Na estratégia da Peugeot, o lançamento do GT tem objetivo totalmente focado no marketing, muito mais importante do que fazer volume. Afinal o esportivo tem preço sugerido de R$ 79 mil, valor que daria para comprar um utilitário-esportivo (SUV) ou sedã médio. Mas isso não tira os predicados do hatch.

Como todo bom carro esporte que se preze, o 208 GT é equipado com câmbio manual de seis marchas com engates curtinhos, que mais parecem uma alavanca de máquina de fliperama. Já o motor é o conhecido THP turbo 1.6 de 173 cv, com a mesma calibragem utilizada no jipinho 2008 e também no primo Citroën C4 Lounge. 
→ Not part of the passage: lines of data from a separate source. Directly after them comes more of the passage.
(** *** Requests to the SVC *)

(** A frame for the SVC reaches its [write] callback. *)
Lemma svc_frame_runs b rest ns s :
  link_wf s → sendable b → 10 + length (payload b) < 2 ^ 16 →
  fw_ap_map s !! 0%nat = Some svc_item →
  heap_takes (greybus_messages_heap (fw_messages s)) (8 + length (payload b) :: ns) →
  ∃ p b' m1, allocated (fw_messages s) p b' m1 ∧ same_message b b' ∧
    heap_takes (greybus_messages_heap m1) ns ∧
    ∀ s2, gb_handle_msg (connection_send_fuel 1) p (store L_messages m1 s) = Done () s2 →
      messages_wf (fw_messages s2) → msg_store (fw_messages s2) !! p = Some b' →
      ∃ m', freed p (fw_messages s2) m' ∧
        hdlc_process_greybus_frame (greybus_frame 0 b rest) (10 + length (payload b)) s
        = Done 0 (store L_messages m' s2).
Proof.
  intros [Hmap Hwf] Hb Hl Hit Htakes.
  destruct (hdlc_process_greybus_frame_submits 0 b rest ns s Hwf Hb ltac:(by split) Hl Htakes)
    as (p & b' & m1 & Ha & Hsame & _ & Htakes' & Hrun).
  exists p, b', m1. split; [done|]. split; [done|]. split; [done|]. intros s2 Hhandle Hwf2 Hp2.
  destruct (gb_message_dealloc_freed (fw_messages s2) p b' Hwf2 Hp2) as (m' & Hfree & Hm').
  exists m'. split; [done|]. rewrite Hrun. unfold ap_rx_submit.
  set (s1 := store L_messages m1 s) in *.
  pose proof (connection_send_from_ap 0 svc_item p s1 ltac:(done) Hit) as Hsend.
  unfold call_write in Hsend. cbn [node_intf node_cport svc_item] in Hsend.
  assert (Hsvc : svc_inf_write (connection_send_fuel 1) SvcIntf p 0 s1 = Done 0 (store L_messages m' s2)).
  { unfold svc_inf_write. cbn [negb Z.eqb]. step_with Hhandle.
    by step_zoom L_messages (Hfree : _ (view L_messages s2) = _). }
  by step_with (eq_trans Hsend Hsvc).
Qed.

(** Only the ends matter, not their order. *)
Lemma connection_ends_calls i1 c1 i2 c2 nid ncport a :
  connection_ends i1 c1 i2 c2 = Some (nid, ncport, a) →
  connection_create i1 c1 i2 c2 = connection_create AP_INF_ID a nid ncport ∧
  connection_destroy i1 c1 i2 c2 = connection_destroy AP_INF_ID a nid ncport.
Proof. intros Hends. unfold connection_create, connection_destroy. by rewrite Hends. Qed.

Lemma connection_ends_distinct i1 c1 i2 c2 nid ncport a :
  connection_ends i1 c1 i2 c2 = Some (nid, ncport, a) → nid ≠ AP_INF_ID → i1 ≠ i2.
Proof.
  unfold connection_ends. destruct (Z.eqb_spec i1 AP_INF_ID) as [->|]; [by intros [= -> -> ->] ? <-|].
  destruct (Z.eqb_spec i2 AP_INF_ID) as [->|]; [|done]. by intros [= -> -> ->] ? ->.
Qed.

Definition create_status (ret : Z) : Z :=
  if ret <? 0 then GB_SVC_OP_UNKNOWN_ERROR else GB_SVC_OP_SUCCESS.

Section Handlers.
Context (cs : Z → Z → Z → M fw Z) `{!ApLink cs}.

Lemma svc_connection_create_handler_spec p b req nid ncport a s :
  link_wf s → nodes_wf s → msg_store (fw_messages s) !! p = Some b →
  payload b = to_wire req → in_range req → 0 <= a →
  connection_ends (cc_intf1_id req) (cc_cport1_id req) (cc_intf2_id req) (cc_cport2_id req)
  = Some (nid, ncport, a) → nid ≠ AP_INF_ID → fw_ap_map s !! 0%nat = Some svc_item →
  k_heap_alloc (greybus_messages_heap (fw_messages s)) 8 ≠ None →
  ∃ ret s2 r s3, connection_create AP_INF_ID a nid ncport s = Done ret s2 ∧
    connect_outcome a nid ncport s ret s2 ∧ nodes_wf s2 ∧
    svc_connection_create_handler cs p s = Done () s3 ∧
    message_is [] (Z.lor GB_OP_RESPONSE (hdr_type (header b))) (hdr_operation_id (header b))
      (create_status ret) r ∧
    answered (ap_frame 0 r) s2 s3.
Proof.
  intros [Hmap Hwf] Hnodes Hp Hpl Hreq Ha Hends Hn Hsvc Hroom. pose proof hdlc_block_ok as Hblock.
  destruct (connection_create_outcome a nid ncport s Hmap Hnodes Ha Hn)
    as (ret & s2 & Hrun & _ & Hnodes2 & Hout).
  destruct (connect_outcome_frame _ _ _ _ _ _ Hout) as (_ & _ & Hm & Hmap2 & Hfree).
  assert (Hsvc2 : ∃ it, fw_ap_map s2 !! 0%nat = Some it ∧ node_id it = SVC_INF_ID ∧ node_cport it = 0).
  { rewrite Hmap2. destruct (Z.ltb_spec ret 0) as [|Hok]; [by exists svc_item|].
    destruct (Hfree Hok) as (it & Hit & Hnull). rewrite list_lookup_insert_ne; [by exists svc_item|].
    intros Heq. rewrite Heq, Hsvc in Hit. by injection Hit as <-. }
  destruct Hsvc2 as (it & Hit & Hid & Hcp).
  assert (Hlink2 : link_wf s2).
  { split; [|by rewrite Hm]. rewrite Hmap2. unfold ap_map_wf in *. destruct (ret <? 0); [done|].
    by rewrite length_insert. }
  rewrite <-Hm in Hp, Hroom.
  destruct (svc_response_helper_spec cs p b [] (create_status ret) 0 s2 Hlink2 Hp) as (r & s3 & Hresp & Hr & Hans);
    [constructor|cbn; unfold HDLC_MAX_BLOCK_SIZE; lia|unfold create_status; by destruct (_ <? 0)|
     by eapply svc_on_cport_0|exact Hroom|].
  exists ret, s2, r, s3. split; [exact Hrun|]. split; [exact Hout|]. split; [exact Hnodes2|].
  split; [|by split]. rewrite Hm in Hp. unfold svc_connection_create_handler.
  step_read L_messages (msg_deref_ok (fw_messages s) p b Hwf Hp : _ (view L_messages s) = _).
  step_with (read_fields_ok (A := gb_svc_conn_create_request) 6 (payload b) s
    ltac:(rewrite Hpl, length_to_wire; by apply Nat.leb_le)).
  rewrite Hpl, <-(app_nil_r (to_wire req)), of_wire_to_wire by done.
  pose proof (connection_ends_distinct _ _ _ _ _ _ _ Hends Hn) as Hne.
  rewrite (proj2 (Z.eqb_neq _ _) Hne). cbn [andb].
  destruct (connection_ends_calls _ _ _ _ _ _ _ Hends) as [-> _]. step_with Hrun.
  rewrite <-Hresp. unfold create_status. by destruct (ret <? 0).
Qed.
Se nos parentes de porte maior a unidade já oferecia comportamento invejável, no 208 sua performance é espetacular. E ao contrário de boa parte dos “pseudo-esportivos”, decorados com aerofólios, saias e outras perfumarias, o GT se diferencia pelas rodas aro 17, ponteira dupla e um discreto spoiler traseiro.

Três cilindros
Outra novidade na linha 208 é o motor três cilindros 1.2 de 90 cv. A unidade passa a equipar a versão de entrada do hatch (Active), partindo de R$ 48.190. Com a chegada do GT e do Active 1.2, o 208 passa a contar com sete versões, para tentar reverter seu fraco e injusto desempenho, pois é um dos melhores compactos do mercado.